How do you convert ethanol to \[but - 2 - yne\] ?

Answer 1

Hint: In order to answer this question, we have to follow a certain set of steps. These steps involve the ethanol to ethyl halide followed by the addition of alcoholic KOH which converts the halide to alkene. We then treat it with bromine molecules.

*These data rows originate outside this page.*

(** A ready head that is put off is not ready any more. *)
Lemma delayHead_ready sys rt b r : in_step (MessageBuffer.conf b) →
  MessageBuffer.isReady now b = Ok true → MessageBuffer.delayHead sys now rt b = Ok r →
  (ready_nodes r.1 < ready_nodes b)%nat.
Proof.
  intros Hin Hr Hd. pose proof (delayHead_conf _ _ _ _ _ Hd) as Hconf.
  unfold MessageBuffer.isReady in Hr. unfold MessageBuffer.delayHead, MessageBuffer.front in Hd.
  unfold ready_nodes. destruct (MessageBuffer.m_prio_heap b) as [|n q] eqn:E; [done|].
  apply bind_Ok in Hr as (rc & Hrc & [= Hle%bool_decide_eq_true]).
  assert (MessageBuffer.receiver r.1 = Ok rc) as -> by (unfold MessageBuffer.receiver in *; by rewrite Hconf).
  rewrite Hrc, ready_in_cons, decide_True by done.
  apply bind_Ok in Hd as (n' & _ & Hd). apply bind_Ok in Hd as (h & Hh & Hd).
  apply pop_heap_perm in Hh as (q' & -> & Hq). rewrite pop_back_app in Hd.
  apply enqueue_heap in Hd as (s & x & Hs & Ht & Hheap). cbn in Hheap.
  rewrite (ready_in_perm _ _ _ Hheap), ready_in_cons, (ready_in_perm _ _ _ Hq), decide_False; [lia|].
  unfold MessageBuffer.sender, MessageBuffer.receiver, MessageBuffer.clock_of in Hs, Hrc. cbn in Hs.
  destruct (MessageBuffer.m_sender _) eqn:Es in Hs; [|done]. injection Hs as <-.
  destruct (MessageBuffer.m_receiver _) eqn:Er; [|done]. injection Hrc as <-.
  specialize (Hin _ _ Es Er). lia.
Qed.

End buffers.

(** ** Wakeups keep what their ports keep *)

Section loops.
Context {C : Type} (bad : fault → Prop) (ok : C → Prop) (set_cur_in_port : Z → prog C unit).
Hypothesis cur_ok : ∀ rank, triple bad ok (set_cur_in_port rank) (λ _, ok).

Lemma scan_keeps ps : (∀ rank code, (rank, code) ∈ ps → triple bad ok code (λ _, ok)) →
  triple bad ok (scan_ports set_cur_in_port ps) (λ _, ok).
Proof.
  induction ps as [|[rank code] ps IH]; intros Hps; cbn [scan_ports]; [apply keeps_ret|].
  apply keeps_bind; [done|]. intros ?. apply keeps_bind; [apply (Hps rank); set_solver|].
  intros []; try apply keeps_ret. apply IH. intros r c Hin. apply (Hps r). set_solver.
Qed.

Context (ports : list (Z * prog C port_result)) (wake_next_cycle : prog C unit) (bound : Z).
Hypothesis wake_ok : triple bad ok wake_next_cycle (λ _, ok).

Lemma loop_keeps fuel k : ¬ bad OutOfFuel → ¬ bad AssertFail →
  (∀ rank code, (rank, code) ∈ ports → triple bad ok code (λ _, ok)) →
  triple bad ok (wakeup_loop ports set_cur_in_port wake_next_cycle bound fuel k) (λ _, ok).
Proof.
  intros Hfuel Hassert Hps. revert k. induction fuel as [|fuel IH]; intros k; cbn [wakeup_loop]; [by apply triple_raise|].
  apply keeps_bind; [apply triple_lift_any; by destruct (bool_decide _)|]. intros ?.
  case_decide; [exact wake_ok|]. apply keeps_bind; [exact (scan_keeps ports Hps)|].
  intros []; [done|done|apply keeps_ret].
Qed.

End loops.

(** Whatever the fuel, the loop follows no null pointer. *)
Lemma wakeup_keeps {C} (ok : C → Prop) set_cur_in_port ports wake_next_cycle bound fuel k :
  (∀ rank, triple stuck ok (set_cur_in_port rank) (λ _, ok)) → triple stuck ok wake_next_cycle (λ _, ok) →
  (∀ rank code, (rank, code) ∈ ports → triple stuck ok code (λ _, ok)) →
  triple (λ f, f = NullDeref) ok (wakeup_loop ports set_cur_in_port wake_next_cycle bound fuel k) (λ _, ok).
Proof.
  intros Hcur Hwake Hps. assert (∀ f, f = NullDeref → stuck f) as Hn by (by intros ? ->).
  apply loop_keeps; [..|done|done|]; intros; eapply triple_bad; try exact Hn; eauto.
Qed.

(** ** Ready messages of a controller *)

Section controller.
Context {C P : Type} (abs : C → AbstractController.t P) (inputs : list Z) (now : Z).
Implicit Types (s : C).

Definition ready_of (c : AbstractController.t P) (id : Z) : nat :=
  from_option (ready_nodes now) 0%nat (AbstractController.buffers c !! id).

Definition waiting s : nat := sum_list (ready_of (abs s) <$> inputs).

(** What the measure depends on. *)
Definition heaps s : gmap Z (MessageBuffer.config * list (MessageBufferNode.t P)) :=
  (λ b, (MessageBuffer.conf b, MessageBuffer.m_prio_heap b)) <$> AbstractController.buffers (abs s).

Lemma waiting_heaps s s' : heaps s = heaps s' → waiting s = waiting s'.
Proof.
  intros E. unfold waiting. f_equal. apply list_fmap_ext. intros _ id _. unfold ready_of.
  assert (heaps s !! id = heaps s' !! id) as Eid by (by rewrite E). unfold heaps in Eid.
  rewrite !lookup_fmap in Eid.
  destruct (AbstractController.buffers (abs s) !! id), (AbstractController.buffers (abs s') !! id);
    try done. injection Eid as Hc Hh. cbn. unfold ready_nodes, MessageBuffer.receiver. by rewrite Hc, Hh.
Qed.

(** One buffer has changed. *)
Lemma waiting_buffer s s' id b b' cs : AbstractController.buffers (abs s) !! id = Some b →
  abs s' = AbstractController.with_buffer (abs s) id b' cs →
  ((ready_nodes now b' ≤ ready_nodes now b)%nat → (waiting s' ≤ waiting s)%nat) ∧
  (id ∈ inputs → (ready_nodes now b' < ready_nodes now b)%nat → (waiting s' < waiting s)%nat).
Proof.
  intros Hb E. unfold waiting.
  assert (∀ j, ready_of (abs s') j = if decide (j = id) then ready_nodes now b' else ready_of (abs s) j) as Hj.
  { intros j. unfold ready_of. rewrite E. cbn. case_decide as Hj; [subst j|]; by simplify_map_eq. }
  assert (ready_of (abs s) id = ready_nodes now b) as Hid by (unfold ready_of; by rewrite Hb).
  assert ((ready_nodes now b' ≤ ready_nodes now b)%nat → ∀ l,
    (sum_list (ready_of (abs s') <$> l) ≤ sum_list (ready_of (abs s) <$> l))%nat) as Hle.
  { intros Hle l. induction l as [|j l IH]; cbn; [lia|]. rewrite Hj. case_decide; subst; lia. }
  split; [intros; by apply Hle|]. intros Hin Hlt.
  induction inputs as [|j l IH]; [by apply elem_of_nil in Hin|]. cbn. specialize (Hle ltac:(lia) l).
  rewrite Hj. case_decide; [subst; lia|]. apply elem_of_cons in Hin as [->|Hin]; [done|].
  specialize (IH Hin). lia.
Qed.

(** *** Code that leaves the queues alone *)

Definition quiet {A} (p : prog C A) : Prop := ∀ s a s', p s = Ok (a, s') → heaps s' = heaps s.

Lemma quiet_bind {A B} (p : prog C A) (k : A → prog C B) :
  quiet p → (∀ a, quiet (k a)) → quiet (p ≫= k).
Proof.
  intros Hp Hk s b s' (a & s1 & H1 & H2)%prog_bind_Ok. rewrite (Hk _ _ _ _ H2). by apply (Hp _ a).
Qed.
Lemma quiet_ret {A} (a : A) : quiet (mret a).
Proof. by intros s a' s' [= <- <-]. Qed.
Lemma quiet_gets {A} (f : C → A) : quiet (gets f).
Proof. by intros s a' s' [= <- <-]. Qed.
Lemma quiet_reads {A} (f : C → outcome A) : quiet (reads f).
Proof. intros s a s'. unfold reads. destruct (f s); by intros [= <- <-]. Qed.
Lemma quiet_lift {A} (o : outcome A) : quiet (lift o).
Proof. intros s a s'. unfold lift. destruct o; by intros [= <- <-]. Qed.
Lemma quiet_raise {A} f : quiet (A := A) (raise f).
Proof. by intros s a s'. Qed.
Lemma quiet_modS (g : C → C) : (∀ s, abs (g s) = abs s) → quiet (modS g).
Proof. intros Hg s a s' [= <- <-]. unfold heaps. by rewrite Hg. Qed.
Lemma safe_allocate_entry a s0 sh d now e : line sys a → in_cache sh = None →
  {{ within a s0 sh }} change_cache d (λ c, CacheMemory.allocate sys now c a e)
  {{ λ _, within a s0 (mkShape (Some d) (has_tbe sh)) }}.
Proof.
  intros Ha Hsh s Hs. pose proof (cache_of_ok s d (proj1 Hs)) as Hc.
  pose proof (within_no_contents a s0 sh s d Hs ltac:(congruence)) as Hno. unfold change_cache.
  destruct (cacheAvail_eq sys (cache_of s d) a Hc Ha) as ([] & Hav & _).
  - destruct (allocate_avail sys now (cache_of s d) a e Hc Ha Hno Hav) as (c' & -> & Hc' & Hcon).
    cbn [mbind outcome_bind]. apply (within_cache a s0 sh); [done|done|done| | |].
    + intros d' Hd'. cbn. split; intros E; congruence.
    + intros b Hne. by rewrite Hcon, decide_False.
    + rewrite Hcon, decide_True by done. done.
  - unfold CacheMemory.allocate. rewrite assert_line_Ok, isTagPresent_eq, Hno, Hav by done. done.
Qed.

Lemma safe_deallocate_entry a s0 sh d : line sys a → in_cache sh = Some d →
  {{ within a s0 sh }} change_cache d (λ c, CacheMemory.deallocate sys c a)
  {{ λ _, within a s0 (mkShape None (has_tbe sh)) }}.
Proof.
  intros Ha Hsh s Hs. pose proof (cache_of_ok s d (proj1 Hs)) as Hc. unfold change_cache.
  destruct (deallocate_spec sys (cache_of s d) a Hc Ha (within_contents a s0 sh s d Hs Hsh))
    as (c' & -> & Hc' & _ & _ & _ & Hcon).
  cbn [mbind outcome_bind]. apply (within_cache a s0 sh); [done|done|done| | |].
  - intros d' Hd'. cbn. split; intros E; congruence.
  - intros b Hne. by rewrite Hcon, decide_False.
  - rewrite Hcon, decide_True by done. split; [by intros [? ?]|done].
Qed.

(** *** Functions of the protocol *)

Lemma getL1CacheEntry_within a s0 sh s : line sys a → within a s0 sh s →
  getL1CacheEntry sys s a = Ok (entry_ptr a sh).
Proof.
  intros Ha Hs. unfold getL1CacheEntry, getDCacheEntry, getICacheEntry, cache_ptr.
  rewrite !lookup_eq by (done || apply cache_of_ok, Hs). cbn [mbind outcome_bind]. unfold entry_ptr.
  destruct (in_cache sh) as [[]|] eqn:E.
  - by destruct (within_contents a s0 sh s true Hs E) as [e ->].
  - rewrite (within_no_contents a s0 sh s true Hs) by congruence. cbn [mbind outcome_bind].
    by destruct (within_contents a s0 sh s false Hs E) as [e ->].
  - by rewrite !(within_no_contents a s0 sh s) by (done || congruence).
Qed.

Lemma tbe_ptr_within a s0 sh s : within a s0 sh s → tbe_ptr s a = tbe_ptr_of a sh.
Proof.
  intros Hs. unfold tbe_ptr, tbe_ptr_of. destruct (has_tbe sh) eqn:E.
  - by destruct (within_tbe a s0 sh s Hs E) as [x ->].
  - by rewrite (within_no_tbe a s0 sh s Hs E).
Qed.

Lemma isAtomic_within a s0 sh s : line sys a → within a s0 sh s → ∃ x, isAtomic sys s a = Ok x.
Proof.
  intros Ha Hs. unfold isAtomic. rewrite (getL1CacheEntry_within a s0 sh s Ha Hs). cbn [mbind outcome_bind].
  destruct (entry_ptr a sh) as [r|] eqn:E; [|by eexists].
  destruct (deref_entry_within a s0 sh s Ha Hs) as [e He].
  { apply bool_decide_eq_true. unfold entry_ptr in E. by destruct (in_cache sh). }
  rewrite <- E, He. by eexists.
Qed.

(** A line in at most one cache passes the assert. *)
Lemma assert_exclusive_within a s0 sh s : line sys a → within a s0 sh s →
  assert_exclusive sys s a = Ok tt.
Proof.
  intros Ha Hs. unfold assert_exclusive.
  rewrite (isTagPresent_eq sys (dataCache (base s))), (isTagPresent_eq sys (instCache (base s)))
    by (done || apply Hs). cbn [mbind outcome_bind].
  case_bool_decide as Hd; [|done]. cbn [mbind outcome_bind]. rewrite bool_decide_eq_false_2; [done|].
  intros Hi. destruct Hs as (_ & [He _] & _).
  assert (in_cache sh = Some true) by (apply He, fmap_is_Some, Hd).
  assert (in_cache sh = Some false) by (apply He, fmap_is_Some, Hi). congruence.
Qed.

End lines.

(** ** Actions *)

Create HintDb safety discriminated.

Lemma buffer_known id : 0 ≤ id < 9 → id ∈ buffer_ids.
Proof. intros H. apply elem_of_list_to_set, elem_of_seqZ. lia. Qed.
#[export] Hint Extern 1 (_ ∈ buffer_ids) => apply buffer_known; vm_compute; by split : safety.
#[export] Hint Resolve safe_enqueue safe_delayHead safe_dequeue safe_slots safe_isReady safe_peek
  safe_scheduleEvent safe_stall_and_wait safe_wakeUpBuffers safe_wakeUpAllBuffers
  safe_readCallback safe_writeCallback : safety.

Section actions.
Context {W : Wired} (sys : RubySystem.t) (counts : list Z) (junk : Z) (dirs : DirectoryMemory.statics).
Context (cfg : config) (now rt : Z) (cooldown : bool).
Context (a : Z) (Ha : line sys a) (s0 : t).
Implicit Types (s : t) (sh : shape).

#[local] Abbreviation within := (within sys a s0).
#[local] Abbreviation frame_ok := (frame_ok sys a s0).

Lemma safe_on_self {A} sh (p : prog t A) :
  {{ within sh }} p {{ λ _, within sh }} → {{ frame_ok sh }} on_self p {{ λ _, frame_ok sh }}.
Proof. intros Hp. eapply triple_zoom_frame; [exact Hp|by intros f [? _]|]. by intros f x s [_ ?] Hs. Qed.

Lemma read_entry_ptr {A} sh (k : option entry_ref → prog frame A) Q :
  {{ frame_ok sh }} k (entry_ptr a sh) {{ Q }} → {{ frame_ok sh }} gets m_cache_entry_ptr ≫= k {{ Q }}.
Proof. apply triple_gets_eq. by intros f (_ & ? & _). Qed.

Lemma read_tbe_ptr {A} sh (k : option Z → prog frame A) Q :
  {{ frame_ok sh }} k (tbe_ptr_of a sh) {{ Q }} → {{ frame_ok sh }} gets m_tbe_ptr ≫= k {{ Q }}.
Proof. apply triple_gets_eq. by intros f (_ & _ & ?). Qed.

Lemma avoids_deref_entry sh s : has_entry sh = true → within sh s →
  avoids stuck (deref_entry sys s (entry_ptr a sh)).
Proof. intros Hsh Hs. by destruct (deref_entry_within sys a s0 sh s Ha Hs Hsh) as [e ->]. Qed.

Lemma avoids_deref_tbe sh s : has_tbe sh = true → within sh s →
  avoids stuck (deref_tbe s (tbe_ptr_of a sh)).
Proof. intros Hsh Hs. by destruct (deref_tbe_within sys a s0 sh s Hs Hsh) as [e ->]. Qed.

Lemma safe_read_entry sh : has_entry sh = true →
  {{ frame_ok sh }} reads (λ f, deref_entry sys (self f) (m_cache_entry_ptr f)) {{ λ _, frame_ok sh }}.
Proof. intros Hsh. apply keeps_reads. intros f (Hf & -> & _). by apply avoids_deref_entry. Qed.

Lemma safe_read_entry_at sh : has_entry sh = true →
  {{ frame_ok sh }} reads (λ f, deref_entry sys (self f) (entry_ptr a sh)) {{ λ _, frame_ok sh }}.
Proof. intros Hsh. apply keeps_reads. intros f (Hf & _ & _). by apply avoids_deref_entry. Qed.

Lemma safe_read_tbe sh : has_tbe sh = true →
  {{ frame_ok sh }} reads (λ f, deref_tbe (self f) (m_tbe_ptr f)) {{ λ _, frame_ok sh }}.
Proof. intros Hsh. apply keeps_reads. intros f (Hf & _ & ->). by apply avoids_deref_tbe. Qed.

Lemma safe_read_tbe_at sh : has_tbe sh = true →
  {{ frame_ok sh }} reads (λ f, deref_tbe (self f) (tbe_ptr_of a sh)) {{ λ _, frame_ok sh }}.
Proof. intros Hsh. apply keeps_reads. intros f (Hf & _ & _). by apply avoids_deref_tbe. Qed.
Lemma tracked_allocate_tbe w x fl sh atomic : has_entry sh = true → has_tbe sh = false →
  partial (tracked w x fl sh) (allocate_tbe sys atomic a) (λ _, tracked w x (freshened fl) (mkShape (in_cache sh) true)).
Proof.
  intros Hsh Htb. apply triple_partial. intros f u f' [Hf Ht] H1.
  split; [exact (triple_Ok _ _ _ _ _ _ _ (safe_allocate_tbe_action sys a Ha s0 sh atomic Hsh Htb) Hf H1)|].
  destruct Hf as (Hs & He & _).
  apply prog_bind_Ok in H1 as (? & f1 & H2 & H1). unfold assert_entry, slicc_assert in H2.
  assert (f1 = f) as -> by (apply bind_Ok in H2 as (? & _ & [= _ <-]); done). clear H2.
  apply prog_bind_Ok in H1 as (? & f1 & H2 & H1).
  unfold on_self in H2. apply zoom_Ok in H2 as (s1 & (tb & Hal & [= _ <-])%bind_Ok & ->).
  apply prog_bind_Ok in H1 as (? & f1 & [= _ <-] & H1).
  apply prog_bind_Ok in H1 as (e & f1 & [H2 ->]%reads_Ok & H1).
  apply prog_bind_Ok in H1 as (y & f1 & [_ ->]%reads_Ok & H1).
  apply prog_bind_Ok in H1 as (blk & f1 & [Hblk ->]%lift_Ok & H1).
  apply prog_bind_Ok in H1 as (? & f1 & [= <- <-] & H1). cbn [self with_self with_tbe_ptr m_tbe_ptr m_cache_entry_ptr] in *.
  apply zoom_Ok in H1 as (s2 & H1 & ->). cbn [self with_self with_tbe_ptr] in *.
  change (deref_entry sys (with_TBEs (self f) tb) (m_cache_entry_ptr f)) with (deref_entry sys (self f) (m_cache_entry_ptr f)) in H2.
  rewrite He in H2. apply (deref_copy w x fl sh (self f) e Hs Ht) in H2.
  apply update_tbe_inv in H1 as (a' & z & Hp & Hz & ->).
  assert (a' = a) as -> by (unfold tbe_ptr in Hp; destruct (TBETable.lookup _ a); congruence).
  eapply (tracks_shape w x fl); [done|apply Ht|apply Ht| |done| |done|by left|done].
  - intros _. rewrite (tbe_copy_update sys _ a z), decide_True by done. cbn. by rewrite (assign_bytes _ _ _ _ Hblk), H2.
  - intros b Hne. rewrite (tbe_copy_update sys _ a z), decide_False by done.
    unfold TBETable.allocate in Hal. do 3 apply bind_Ok in Hal as (? & _ & Hal). injection Hal as <-.
    unfold L1Moves.tbe_copy, TBETable.lookup. cbn. by rewrite lookup_insert_ne.
Qed.

(** *** Actions that send *)

Lemma line_peek_any {A} w x fl sh q (cast : payload → outcome A) : q ∈ buffer_ids →
  partial (on_line w x fl sh) (p ← on_abs (AbstractController.peek q); lift (cast p)) (λ _, on_line w x fl sh).
Proof. intros Hq. eapply triple_conseq; [by apply line_peek|done|]. by intros m s [? _]. Qed.

Lemma tracked_issue w x fl sh ty b :
  partial (tracked w x fl sh) (issue sys counts junk dirs cfg now rt ty b a) (λ _, tracked w (System.issue x ty false) fl sh).
Proof.
  apply tracked_on_self. eapply triple_bind; [by apply line_peek_any, buffer_known|]. intros r.
  apply triple_lift_bind; [done|]. intros d Hd.
  apply line_send_request; [by apply buffer_known|unfold input_buffers; set_solver|done|].
  intros l m H1 H2 H3 H4. apply carries_request. exists m, d. by rewrite H1, H2, H3, H4.
Qed.

Lemma tracked_issueGETMR w x fl sh :
  partial (tracked w x fl sh) (bm_issueGETMR sys counts junk dirs cfg now rt a)
    (λ _, tracked w (System.issue x Request_GETM true) fl sh).
Proof.
  apply tracked_on_self. eapply triple_bind; [by apply line_peek_any, buffer_known|]. intros r.
  apply triple_lift_bind; [done|]. intros d Hd.
  apply line_send_request; [by apply buffer_known|unfold input_buffers; set_solver|done|].
  intros l m H1 H2 H3 H4. apply carries_request. exists m, d. by rewrite H1, H2, H3, H4.
Qed.

Lemma tracked_issue_atomic w x fl sh ty :
  partial (tracked w x fl sh) (issue_atomic sys counts junk cfg now rt ty a) (λ _, tracked w x fl sh).
Proof.
  apply tracked_on_self. eapply triple_bind; [by apply line_peek_any, buffer_known|]. intros r.
  eapply triple_bind; [apply keeps_gets|]. intros m. apply triple_lift_bind; [done|]. intros d _.
  apply line_send_request; [by apply buffer_known|unfold input_buffers; set_solver|done|].
  intros l k _ _ _ _. apply carries_announcement.
Qed.

Lemma tracked_send_putm w x fl sh :
  partial (tracked w x fl sh) (send_putm sys counts junk dirs cfg now rt a) (λ _, tracked w (System.issue_wb x) fl sh).
Proof.
  apply triple_lift_bind; [done|]. intros d Hd.
  eapply triple_bind with (R := λ _, tracked w x fl sh).
  { eapply triple_conseq; [apply tracked_entry_block|done|]. by intros b f [? _]. }
  intros b. apply tracked_on_self, line_send_request; [by apply buffer_known|unfold input_buffers; set_solver|done|].
  intros l m H1 H2 H3 H4. apply carries_writeback. exists m, d. by rewrite H1, H2, H3, H4.
Qed.

Lemma tracked_assert_entry w x fl sh : partial (tracked w x fl sh) assert_entry (λ _, tracked w x fl sh).
Proof. apply triple_partial. intros f u f' Hf H1. unfold assert_entry in H1. by apply bind_Ok in H1 as (? & _ & [= _ <-]). Qed.
Lemma tracked_assert_tbe w x fl sh : partial (tracked w x fl sh) assert_tbe (λ _, tracked w x fl sh).
Proof. apply triple_partial. intros f u f' Hf H1. unfold assert_tbe in H1. by apply bind_Ok in H1 as (? & _ & [= _ <-]). Qed.

Lemma tracked_send_entry w x fl sh :
  partial (tracked w x fl sh) (cc_sendDataCacheToDir sys counts junk dirs cfg now rt a) (λ _, tracked w (sending x) fl sh).
Proof.
  eapply triple_bind; [apply tracked_assert_entry|]. intros ?. apply triple_lift_bind; [done|]. intros d Hd.
  eapply triple_bind; [apply tracked_entry_block|]. intros b.
  apply (triple_fact _ (bytes_of b = block x)); [by intros f [_ ?]|]. intros Hb.
  apply triple_conseq with (P' := tracked w x fl sh) (Q' := λ _, tracked w (sending x) fl sh); [|by intros f [Hf _]|done]. by apply tracked_on_self, line_send_response.
Qed.

Lemma tracked_send_tbe w x fl sh : fresh fl = true →
  partial (tracked w x fl sh) (ct_sendDataTBEToDir sys counts junk dirs cfg now rt a) (λ _, tracked w (sending x) fl sh).
Proof.
  intros Hfr. eapply triple_bind; [apply tracked_assert_tbe|]. intros ?. apply triple_lift_bind; [done|]. intros d Hd.
  eapply triple_bind with (R := λ y f, tracked w x fl sh f ∧ bytes_of (tbe_DataBlk y) = block x).
  { apply triple_partial. intros f y f' [Hf Ht] [H1 ->]%reads_Ok. split; [done|]. destruct Hf as (_ & _ & Hp).
    rewrite Hp in H1. unfold tbe_ptr_of in H1. destruct (has_tbe sh); [|done].
    pose proof (at_tbe _ _ _ _ _ Ht Hfr) as Hc. unfold L1Moves.tbe_copy, deref_tbe in *.
    cbn [from_option_or mbind outcome_bind] in H1.
    destruct (TBETable.lookup _ a); [|done]. injection H1 as ->. by injection Hc. }
  intros y. apply (triple_fact _ (bytes_of (tbe_DataBlk y) = block x)); [by intros f [_ ?]|]. intros Hy.
  apply triple_conseq with (P' := tracked w x fl sh) (Q' := λ _, tracked w (sending x) fl sh); [|by intros f [Hf _]|done].
  apply triple_lift_bind; [done|]. intros b Hb. apply tracked_on_self, line_send_response; [done|].
  by rewrite (assign_bytes _ _ _ _ Hb).
Qed.

(** *** Actions that take a message or count *)

Lemma tracked_entry_ptr {A} w x fl sh (k : option entry_ref → prog frame A) Q :
  partial (tracked w x fl sh) (k (entry_ptr a sh)) Q → partial (tracked w x fl sh) (gets m_cache_entry_ptr ≫= k) Q.
Proof. apply triple_gets_eq. by intros f [(_ & ? & _) _]. Qed.

Lemma tracked_tbe_ptr {A} w x fl sh (k : option Z → prog frame A) Q :
  partial (tracked w x fl sh) (k (tbe_ptr_of a sh)) Q → partial (tracked w x fl sh) (gets m_tbe_ptr ≫= k) Q.
Proof. apply triple_gets_eq. by intros f [(_ & _ & ?) _]. Qed.

Lemma tracked_dequeue w x fl sh q : q ∈ input_buffers → intact fl = true →
  partial (tracked w x fl sh) (dequeue_from now q) (λ _, tracked w x (took q fl) sh).
Proof. intros Hq Hint. by apply tracked_on_self, line_dequeue. Qed.

Lemma tracked_eviction w x fl sh : partial (tracked w x fl sh) (forward_eviction_to_cpu cfg a) (λ _, tracked w x fl sh).
Proof.
  apply triple_when, tracked_on_self, line_still; [by apply safe_on_node; intros ? ? ?|].
  intros s y s' _ (n & [= _ <-] & ->)%zoom_Ok. done.
Qed.

Lemma tracked_stall w x fl sh q : q ∈ buffer_ids →
  partial (tracked w x fl sh) (stall_on sys now q a) (λ _, tracked w x (disturbed fl) sh).
Proof.
  intros Hq. apply tracked_on_self, line_rearrange; [by apply safe_stall_and_wait|].
  intros c y c' Hc. by apply stall_and_wait_transfer.
Qed.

Complete step-by-step answer:
We have to convert ethanol which is an alcohol to \[but - 2 - yne\] which is an unsaturated hydrocarbon.
The structure of ethanol is written as $C{H_3} - C{H_2} - OH$. The structure of \[but - 2 - yne\] is $C{H_3} - C \equiv C - C{H_3}$

Let us now perform the steps of conversion of ethanol to \[but - 2 - yne\]
i) Firstly, we convert the given alcohol to a halide. In order to do this, we react ethanol with $P/B{r_2}$ to get the product as ethyl bromide.
We can now write this reaction as $C{H_3} - C{H_2} - OH\xrightarrow{{P/B{r_2}}}C{H_3} - C{H_2} - Br$
ii) Conversion of ethyl bromide to ethene: In order to do this, we have to treat the produced ethyl bromide with alcoholic KOH. The product would be ethene.
$C{H_3} - C{H_2} - Br\xrightarrow{{alc.KOH}}C{H_2} = C{H_2}$
iii) Addition of Bromine molecule: We now treat this ethene with Bromine molecule to get a dibromide.
$C{H_2} = C{H_2}\xrightarrow{{B{r_2}}}Br - C{H_2} - C{H_2} - Br$
iv) Substitution of sodium ions: Let us now react this bromide with sodium in presence of ammonia.
$Br - C{H_2} - C{H_2} - Br\xrightarrow{{Na/N{H_3}}}N{a^ + }{C^ - } \equiv {C^ - }N{a^ + }$
v) Reaction with methyl bromide: We can write this reaction as follows.
$N{a^ + }{C^ - } \equiv {C^ - }N{a^ + }\xrightarrow{{C{H_3}Br}}C{H_3} - C \equiv C - C{H_3}$
Therefore, \[but - 2 - yne\] is formed from ethanol.

Note: It is to be noted that in order to solve problems like these where we convert organic compounds, we should mainly learn and understand the reactions that increase or decrease the number of carbons in the reactant molecule.